[Saved entries]
(** ** Progress *)

Lemma policy_moves action current state next code message lease :
  validate_compute_progress_transition action current state next code message lease = Ok tt →
  (current = Some next ∨ ∃ s, current = Some s ∧ next_stage action s = Some next)
  ∧ (cc_terminal state = false ∨ ended state = true) ∧ state ≠ CPending
  ∧ (state = CSucceeded → next = Completed)
  ∧ (state = CFailed → current = Some DrainingPrevious ∧ lease = false).
Proof.
  unfold validate_compute_progress_transition. intros H.
  peel H as H1. peel H as H2. peel H as H3. peel H as H4. peel H as H5. peel H as H6.
  unfold ensure in H. destruct (negb _) eqn:H7 in H; [|done]. clear H H4 H5 H6.
  apply negb_true_iff, orb_false_iff in H2 as [Hleg Hstop]. apply negb_false_iff in Hleg.
  split_and!.
  - unfold legal_stage in Hleg. destruct action, current as [[]|], next; simpl in *; eauto; naive_solver.
  - destruct state; naive_solver.
  - by intros ->.
  - intros ->. rewrite bool_decide_eq_true_2 in H3 by done. simpl in H3. bools. done.
  - intros ->. rewrite bool_decide_eq_true_2 in H7 by done. simpl in H7. by bools.
Qed.

Lemma wake_after_restart_steps e record p cs cs' :
  app_state (cs_app cs) = Active →
  Execution.wake_after_restart record p cs = Ok cs' → spec_steps e cs cs' ∧ cs_controls cs' = cs_controls cs.
Proof.
  unfold Execution.wake_after_restart. intros Hact H. destruct (_ && _); [|by simplify_eq].
  peel H as a Ha. peel H as rev Hrev. injection H as <-. split; [|done].
  apply find_app_Some in Ha as [-> _].
  apply rtc_once, sp_business; [|simpl; congruence]. split; simpl; try done.
  - intros id o Ho. exists o. naive_solver.
  - intros id o' Ho' Hn. congruence.
  - intros id o o' Ho Ho'. left. congruence.
  - intros [Hs Hx _]. split; [|congruence]. split; simpl; [done|done|]. change (app_state (cs_app cs) = Deleted → ∀ s, slot (active_operations (cs_app cs)) s = None). congruence.
Qed.

Lemma refine_advance `{ComputeCodec} e p cs c cs' :
  Execution.advance p cs = Ok (c, cs') → spec_steps e cs cs'.
Proof.
  unfold Execution.advance. intros H'. peel H' as u Hchk. peel H' as r Hcur. peel H' as u' Hp.
  apply check_Ok in Hchk as (r' & Hcur' & Hst & Hex). assert (r' = r) as -> by congruence.
  peel H' as cs1 Hu. peel H' as cs2 Hw. apply reread_Ok in H' as (-> & _).
  pose proof (act_current _ _ _ (current_Ok _ _ _ Hcur)) as (_ & _ & Hact).
  etrans; [|eapply wake_after_restart_steps; [|done]; by apply update_control_Ok in Hu as (? & ? & _ & _ & _ & ->)].
  eapply refine_update; [done|]. intros c0 c' Hrow Hg Hset. cbv beta in *.
  peel Hset as rev Hrev. apply sql_succ_Ok in Hrev as ->. injection Hset as <-.
  pose proof (act_row _ _ _ (current_Ok _ _ _ Hcur)). assert (c0 = r) as -> by congruence.
  clear Hrow Hg Hu Hw Hcur'. unfold Execution.progress_ok in Hp.
  peel Hp as Hrev. peel Hp as Hval. peel Hp as v Hpol. apply map_err_Ok in Hpol. destruct v.
  apply policy_moves in Hpol as (Hstage & Hstate & Hnp & Hsucc & Hfail). peel Hp as v Hmut. clear Hp.
  apply mv_progress; try done; [lia|by rewrite Hst| | |].
  - destruct Hstage as [Hs|(s & Hs & Hn)]; apply stage_from_storage_Some in Hs; [by left|right; eauto].
  - intros Hph. destruct (bool_decide (ccp_stage p = DrainingPrevious)) eqn:Hd.
    { bools. rewrite Hd in Hph. by vm_compute in Hph. }
    simpl in Hmut. peel Hmut as w Hdr. destruct w. apply map_err_Ok in Hmut.
    unfold validate_compute_mutation_evidence, ensure in Hmut. rewrite Hd in Hmut. simpl in Hmut.
    destruct (is_some (cc_lease r)) eqn:Hl; [|done]. bools. left. naive_solver.
  - intros Hs. rewrite (Hsucc Hs) in *. split; [done|].
    simpl in Hmut. peel Hmut as w Hdr. apply map_err_Ok in Hmut.
    unfold validate_compute_mutation_evidence, ensure in Hmut. simpl in Hmut.
    destruct (is_some (cc_lease r)) eqn:Hl; [|done]. by bools.
Qed.

(** ** Observers

    They act on the head exactly as they saw it. *)
Lemma current_snapshot cs snapshot executor actual :
  Compute.current cs (Execution.identity_of snapshot executor) = Ok actual → actual = snapshot →
  cs_controls cs !! cc_operation_id snapshot = Some snapshot.
Proof. intros Hc ->. exact (act_row _ _ _ (current_Ok _ _ _ Hc)). Qed.

Lemma refine_boundary e c revision s s' checkpoint cs cs' :
  Execution.take_boundary c revision (stage_as_str s') checkpoint cs = Ok cs' →
  cs_controls cs !! cc_operation_id c = Some c → revision = (cc_revision c + 1)%Z →
  Execution.live_claimed (cc_state c) = true → is_Some (cc_lease c) →
  cc_stage c = stage_as_str s → next_stage (cc_action c) s = Some s' → s ≠ DrainingPrevious →
  spec_steps e cs cs'.
Proof.
  intros Hu Hrow -> Hlive Hl Hs Hn Hne. eapply refine_update; [exact Hu|].
  intros c0 c' Hrow' _ Hset. assert (c0 = c) as -> by congruence. injection Hset as <-.
  eapply mv_next_stage; eauto; try lia; by left.
Qed.

Lemma refine_finalize_confirmed `{ComputeCodec} e snapshot cs c cs' :
  Execution.finalize_confirmed snapshot cs = Ok (c, cs') → spec_steps e cs cs'.
Proof.
  unfold Execution.finalize_confirmed. intros H'. peel H' as ex Hex. peel H' as cur Hcur.
  peel H' as Hb. peel H' as rev Hrev. apply rust_succ_Ok in Hrev as ->. peel H' as cs1 Hu.
  apply refine_advance with (e := e) in H'. etrans; [|exact H'].
  bools. subst cur. pose proof (current_snapshot _ _ _ _ Hcur eq_refl) as Hrow.
  eapply refine_update; [exact Hu|]. intros c0 c' Hrow' _ Hset.
  assert (c0 = snapshot) as -> by congruence. injection Hset as <-.
  apply mv_same_stage; try done; [lia|by left].
Qed.

Lemma refine_finalize_observed `{ComputeCodec} e snapshot action creation cs c cs' :
  Execution.finalize_observed snapshot action creation cs = Ok (c, cs') → spec_steps e cs cs'.
Proof.
  unfold Execution.finalize_observed.
  destruct (match action with CStop => _ | CRestart => _ end) as [expected confirmed] eqn:Hst.
  intros H'. peel H' as context Hctx. peel H' as valid Hv. peel H' as Hb. peel H' as cur Hcur.
  peel H' as Heq. peel H' as rev Hrev. apply rust_succ_Ok in Hrev as ->. peel H' as cs1 Hu.
  peel H' as conf Hconf. apply refine_finalize_confirmed with (e := e) in H'. etrans; [|exact H'].
  bools. pose proof (current_snapshot _ _ _ _ Hcur Heq) as Hrow.
  destruct action; injection Hst as <- <-.
  - eapply (refine_boundary e snapshot _ Stopping Stopped); eauto. by rewrite Hb.
  - eapply (refine_boundary e snapshot _ Starting Verifying); eauto. by rewrite Hb.
Qed.

Lemma refine_finalize_creation `{ComputeCodec} e snapshot observed volumes cs c cs' :
  Execution.finalize_observed_creation snapshot observed volumes cs = Ok (c, cs') → spec_steps e cs cs'.
Proof.
  unfold Execution.finalize_observed_creation. intros H'. do 6 unbind H'.
  by eapply refine_finalize_observed.
Qed.

(** The three confirmations of a restart's stop boundary. *)
Lemma refine_stop_boundary e snapshot executor revision state checkpoint code message cs cs' :
  cs_controls cs !! cc_operation_id snapshot = Some snapshot →
  update_control (cc_operation_id snapshot) (Execution.stopping_guard snapshot executor)
    (λ c, Ok (cc_set c revision (state c) (cc_executor_id c) "stopped" checkpoint
                (code c) (message c) (cc_lease c))) cs = Ok cs' →
  drained cs snapshot = Ok tt → revision = (cc_revision snapshot + 1)%Z → is_Some (cc_lease snapshot) →
  cc_terminal (state snapshot) = false ∨ state snapshot = CFailed → state snapshot ≠ CPending →
  spec_steps e cs cs'.
Proof.
  intros Hrow Hu Hd -> Hl Hst Hp. eapply refine_update; [exact Hu|]. intros c0 c' Hrow' Hg Hset.
  assert (c0 = snapshot) as -> by congruence. cbv beta in *. injection Hset as <-.
  unfold Execution.stopping_guard in Hg. bools.
  eapply (mv_next_stage _ _ _ _ Stopping Stopped); eauto; [lia|by destruct (cc_action snapshot)].
Qed.

Lemma live_claimed_spec s : Execution.live_claimed s = true → cc_terminal s = false ∧ s ≠ CPending.
Proof. by destruct s. Qed.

:: Problem requirements ::
Would you copy all lines in the records where the string "rewrite" appears?

:: Solved exercise ::
  - intros ->. rewrite bool_decide_eq_true_2 in H3 by done. simpl in H3. bools. done.
  - intros ->. rewrite bool_decide_eq_true_2 in H7 by done. simpl in H7. by bools.
  apply mv_progress; try done; [lia|by rewrite Hst| | |].
    { bools. rewrite Hd in Hph. by vm_compute in Hph. }
    unfold validate_compute_mutation_evidence, ensure in Hmut. rewrite Hd in Hmut. simpl in Hmut.
  - intros Hs. rewrite (Hsucc Hs) in *. split; [done|].
  - eapply (refine_boundary e snapshot _ Stopping Stopped); eauto. by rewrite Hb.
  - eapply (refine_boundary e snapshot _ Starting Verifying); eauto. by rewrite Hb.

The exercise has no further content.